CT Contrast and Breastfeeding

Administration of either an iodinated or a gadolinium-based contrast media occasionally is indicated for an imaging study on a woman who is breast-feeding. Both the patient and the patient’s physician may have concerns regarding potential toxicity to the infant from contrast media that is excreted into the breast milk.

The literature on the excretion into breast milk of iodinated and gadolinium-based contrast media and gastrointestinal absorption of these agents from breast milk is very limited; however, several studies have shown that

1. less than 1% of the administered maternal dose of contrast medium is excreted into breast milk

2. less than 1% of the contrast medium in breast milk ingested by an infant is absorbed from the gastrointestinal tract.

Therefore, the expected dose of contrast medium absorbed by an infant from ingested breast milk is extremely low.

Iodinated X-ray Contrast Media (Ionic and Nonionic)
The plasma half-life of intravenously administered iodinated contrast medium is approximately two hours, with nearly 100% of the media cleared from the bloodstream within 24 hours. Because of its low lipid solubility, less than 1% of the administered maternal dose of iodinated contrast medium is excreted into the breast milk in the first 24 h ours. Because less than 1% of the contrast medium ingested by the infant is absorbed from its gastrointestinal tract, the expected dose absorbed by the infant from the breast milk is less than 0.01% of the intravascular dose given to the mother. This amount represents less than 1% of the recommended dose for an infant undergoing an imaging study, which is 2 mL/kg. The potential risks to the infant include direct toxicity and allergic sensitization or reaction, which are theoretical concerns but have not been reported.
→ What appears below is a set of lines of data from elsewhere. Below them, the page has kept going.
(** *** [call], lines 59-80: the content logits *)

Lemma project_heads_spec (x : tensor R) (l : Layer R) (B H0 W n d e : nat) :
  configured l n d e ->
  shape x = [B; H0; W; 2 * (n * d) + n * e] -> wf x ->
  exists q flat_k flat_v,
    project_heads x l =
      Ok (q, mkT [B; n; H0 * W; d] (data q), flat_k, flat_v,
          set_spatial l (Some (Z.of_nat B)) (Some (Z.of_nat H0)) (Some (Z.of_nat W))) /\
    shape q = [B; n; H0; W; d] /\ wf q /\
    shape flat_k = [B; n; H0 * W; d] /\ wf flat_k /\
    shape flat_v = [B; n; H0 * W; e] /\ wf flat_v /\
    (forall b h i j c, b < B -> h < n -> i < H0 -> j < W -> c < d ->
       get q [b; h; i; j; c] =
       fmul (get x [b; i; j; h * d + c]) (frsqrt (depth_k l) (num_heads l))) /\
    (forall b h i j c, b < B -> h < n -> i < H0 -> j < W -> c < d ->
       get flat_k [b; h; i * W + j; c] = get x [b; i; j; n * d + h * d + c]) /\
    (forall b h i j c, b < B -> h < n -> i < H0 -> j < W -> c < e ->
       get flat_v [b; h; i * W + j; c] = get x [b; i; j; 2 * (n * d) + h * e + c]).
Proof.
  intros Hcfg Hx Hwf.
  pose proof Hcfg as [Hax (shp & Hshp & Hlen) Hn Hdk Hdv Hnpos Hdpos].
  set (l1 := set_spatial l (Some (Z.of_nat B)) (Some (Z.of_nat H0)) (Some (Z.of_nat W))).
  destruct (split_heads_2d_spec l d Hshp Hlen Hn Hnpos
              (slice_last_shape4 x 0 (n * d) Hx) (slice_last_wf x 0 (n * d)))
    as (q & Hq & Hsq & Hwq & Hgq).
  destruct (split_heads_2d_spec l1 d (shp := shp) Hshp Hlen Hn Hnpos
              (slice_last_shape4 x (n * d) (n * d) Hx) (slice_last_wf x (n * d) (n * d)))
    as (k & Hk & Hsk & Hwk & Hgk).
  destruct (split_heads_2d_spec l1 e (shp := shp) Hshp Hlen Hn Hnpos
              (slice_last_shape4 x (n * d + n * d) (n * e) Hx)
              (slice_last_wf x (n * d + n * d) (n * e)))
    as (v & Hv & Hsv & Hwv & Hgv).
  change (set_spatial l1 _ _ _) with l1 in Hk, Hv. fold l1 in Hq.
  unfold project_heads.
  rewrite bind_self, Hax. cbn [Z.eqb].
  rewrite bind_lift_ok, Hdk, Hdv.
  erewrite tf_split_qkv by exact Hx. rewrite bind_lift_ok.
  erewrite bind_ok by exact Hq. erewrite bind_ok by exact Hk.
  erewrite bind_ok by exact Hv.
  rewrite Hn, query_scale_ok, bind_lift_ok, bind_self by lia.
  cbn [_batch _height _width l1 set_spatial attr num_heads depth_k depth_v].
  rewrite !bind_lift_ok.
  rewrite Hn, Hdk, Hdv, !floordiv_of_nat by assumption.
  rewrite !(Nat.mul_comm n), !Nat.div_mul by lia.
  rewrite bind_lift_ok.
  set (qs := tf_scale q _).
  rewrite (K_reshape_ok qs (s := [B; n; H0 * W; d]));
    [|bounds|subst qs; rewrite tf_scale_shape, Hsq; cbn [size fold_right]; lia].
  rewrite bind_lift_ok.
  rewrite (K_reshape_ok k (s := [B; n; H0 * W; d]));
    [|bounds|rewrite Hsk; cbn [size fold_right]; lia].
  rewrite !bind_lift_ok.
  rewrite (K_reshape_ok v (s := [B; n; H0 * W; e]));
    [|bounds|rewrite Hsv; cbn [size fold_right]; lia].
  rewrite bind_lift_ok. unfold ret.
  exists qs, (mkT [B; n; H0 * W; d] (data k)), (mkT [B; n; H0 * W; e] (data v)).
  split; [reflexivity|].
  split; [subst qs; rewrite tf_scale_shape; exact Hsq|].
  split; [subst qs; apply tf_scale_wf; exact Hwq|].
  split; [reflexivity|].
  split; [apply wf_reshaped; [assumption|rewrite Hsk; cbn [size fold_right]; lia]|].
  split; [reflexivity|].
  split; [apply wf_reshaped; [assumption|rewrite Hsv; cbn [size fold_right]; lia]|].
  split; [|split].
  - intros b h i j c Hb Hh Hi Hj Hc. subst qs.
    rewrite tf_scale_get by (try assumption; rewrite Hsq; bounds).
    rewrite Hgq by assumption.
    rewrite (slice_last_get4 _ _ Hx) by (try assumption; apply head_offset_lt; assumption).
    rewrite Nat.add_0_r. reflexivity.
  - intros b h i j c Hb Hh Hi Hj Hc.
    rewrite (get_reshaped k _ _ [b; h; i; j; c])
      by (rewrite Hsk; cbn [ravel size fold_right]; ring).
    rewrite Hgk by assumption.
    rewrite (slice_last_get4 _ _ Hx) by (try assumption; apply head_offset_lt; assumption).
    do 5 f_equal. lia.
  - intros b h i j c Hb Hh Hi Hj Hc.
    rewrite (get_reshaped v _ _ [b; h; i; j; c])
      by (rewrite Hsv; cbn [ravel size fold_right]; ring).
    rewrite Hgv by assumption.
    rewrite (slice_last_get4 _ _ Hx) by (try assumption; apply head_offset_lt; assumption).
    do 5 f_equal. lia.
Qed.


Lemma project_heads_state (x : tensor R) (l l' : Layer R)
    (r : tensor R * tensor R * tensor R * tensor R) :
  project_heads x l = Ok (r, l') -> same_params l l'.
Proof.
  unfold project_heads. rewrite bind_self. intros Hp.
  apply bind_lift_inv in Hp as (x' & _ & Hp).
  apply bind_lift_inv in Hp as (qkv & _ & Hp).
  destruct qkv as [|q [|k [|v [|? ?]]]]; try discriminate Hp.
  apply bind_inv in Hp as (q' & l1 & Hq & Hp).
  apply bind_inv in Hp as (k' & l2 & Hk & Hp).
  apply bind_inv in Hp as (v' & l3 & Hv & Hp).
  apply bind_lift_inv in Hp as (c & _ & Hp).
  rewrite bind_self in Hp.
  repeat (apply bind_lift_inv in Hp as (? & _ & Hp)).
  injection Hp as _ <-.
  apply split_heads_2d_state in Hq, Hk, Hv.
  eauto using same_params_trans.
Qed.

Lemma content_logits_spec (x : tensor R) (l : Layer R) (B H0 W n d e : nat) :
  configured l n d e ->
  shape x = [B; H0; W; 2 * (n * d) + n * e] -> wf x ->
  exists q logits flat_v,
    content_logits x l =
      Ok (q, logits, flat_v,
          set_spatial l (Some (Z.of_nat B)) (Some (Z.of_nat H0)) (Some (Z.of_nat W))) /\
    shape q = [B; n; H0; W; d] /\ wf q /\
    shape logits = [B; n; H0 * W; H0 * W] /\ wf logits /\
    shape flat_v = [B; n; H0 * W; e] /\ wf flat_v /\
    (forall b h i j c, b < B -> h < n -> i < H0 -> j < W -> c < d ->
       get q [b; h; i; j; c] =
       fmul (get x [b; i; j; h * d + c]) (frsqrt (depth_k l) (num_heads l))) /\
    (forall b h i j i' j', b < B -> h < n -> i < H0 -> j < W -> i' < H0 -> j' < W ->
       get logits [b; h; i * W + j; i' * W + j'] =
       fsum d (fun c =>
         fmul (fmul (get x [b; i; j; h * d + c]) (frsqrt (depth_k l) (num_heads l)))
              (get x [b; i'; j'; n * d + h * d + c]))).
Proof.
  intros Hcfg Hx Hwf.
  destruct (project_heads_spec Hcfg Hx Hwf)
    as (q & fk & fv & Hp & Hsq & Hwq & Hsk & Hwk & Hsv & Hwv & Hgq & Hgk & _).
  unfold content_logits.
  erewrite bind_ok by exact Hp. cbn beta iota.
  erewrite tf_matmul_tb by (try reflexivity; exact Hsk).
  rewrite bind_lift_ok. unfold ret.
  eexists q, _, fv. split; [reflexivity|].
  repeat (split; [first [assumption|reflexivity|apply wf_build]|]).
  intros b h i j i' j' Hb Hh Hi Hj Hi' Hj'.
  assert (i * W + j < H0 * W) by (apply head_offset_lt; assumption).
  assert (i' * W + j' < H0 * W) by (apply head_offset_lt; assumption).
  rewrite get_build by bounds.
  apply fsum_ext. intros c Hc.
  rewrite Hgk by assumption.
  rewrite (get_reshaped q _ _ [b; h; i; j; c])
    by (rewrite Hsq; cbn [ravel size fold_right]; ring).
  rewrite Hgq by assumption. reflexivity.
Qed.
(** No [datetime] among the values of the payload. *)
Fixpoint datetime_free (o : pyval) : bool :=
  match o with
  | PList l | PTuple l => forallb datetime_free l
  | PDict d => forallb (λ '(k, v), datetime_free v) d
  | PDatetime _ => false
  | _ => true
  end.

(** The record an unmet requirement leaves in the errors: the key with
    ["missing"], or with the type name the value is not of. *)
Definition failure_record (obj : list (pykey * pyval)) (spec : string)
    : option (string * string) :=
  match json_request_required.parse_specifier spec with
  | Raise _ => None
  | Return (_type_name, key) =>
      match dict_get (KStr key) obj, _type_name with
      | None, _ => Some (key, "missing")
      | Some _, None => None
      | Some v, Some t =>
          if decide (t = "any") then None
          else match dict_get t json_request_required.__types with
               | Some ty =>
                   if json_request_required.type_is v ty then None
                   else Some (key, "is not of type " ++ t)
               | None => None
               end
      end
  end.

(** ** A request used as an example *)

Definition ann_body : list (pykey * pyval) :=
  [(KStr "name", PStr "Ann"); (KStr "age", PInt 41); (KStr "tags", PNone)].

Definition ann_request : request.t :=
  request.mk (request.JsonProperty (Return (PDict ann_body)))
    PNone PNone PNone PNone.

(** A specifier the validation can always handle: at most one colon, and a
    type name, if any, that is in the table once in lower case. *)
Definition well_formed (spec : string) : bool :=
  match json_request_required.parse_specifier spec with
  | Raise _ => false
  | Return (None, _) => true
  | Return (Some t, _) =>
      bool_decide (is_Some (dict_get t json_request_required.__types))
  end.

(** What a turn of the loop that returns leaves in the errors. *)
Definition record_turn (obj : list (pykey * pyval))
    (errors : list (string * string)) (spec : string)
    : list (string * string) :=
  match failure_record obj spec with
  | Some (k, msg) => dict_set k msg errors
  | None => errors
  end.

(** * Properties *)

(** ** Outcomes *)

Lemma bind_Return {A B} (f : A → outcome B) (a : A) :
  (Return a ≫= f) = f a.
Proof. reflexivity. Qed.

Lemma bind_Raise {A B} (f : A → outcome B) (e : exn) :
  (Raise e ≫= f) = Raise e.
Proof. reflexivity. Qed.

Lemma Return_not_Raise {A} (m : outcome A) (a : A) :
  m = Return a → ¬ ∃ e, m = Raise e.
Proof. intros -> [e He]. discriminate. Qed.

(** ** Dictionaries *)

Section dict_facts.
Context {K V : Type} `{EqDecision K}.
Implicit Types (k : K) (v : V) (d : list (K * V)).


Lemma dict_get_set_ne k k' v d :
  k ≠ k' → dict_get k' (dict_set k v d) = dict_get k' d.
Proof.
  intros Hne. induction d as [|[k0 v0] d IH]; simpl.
  - by rewrite decide_False.
  - destruct (decide (k0 = k)) as [->|Hne0]; simpl.
    + by rewrite !decide_False.
    + by rewrite IH.
Qed.

End dict_facts.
Recommendation: Mothers who are breast-feeding should be given the opportunity to make an informed decision as to whether to continue or temporarily abstain from breast-feeding after receiving intravascularly administered iodinated contrast media. Because of the very small percentage of iodinated contrast medium that is excreted into breast milk and absorbed by the infant’s gut, we believe that the available data suggest that it is safe for the mother and infant to continue breast-feeding after receiving such an agent. If the mother remains concerned about any potential ill effects to the infant, she may abstain from breast-feeding for 24 hours with active expression and discard of breast milk from both breasts during that period. In anticipation to this, she may wish to use a breast pump to obtain milk before the contrast study to feed the infant during the 24 hour period following the examination.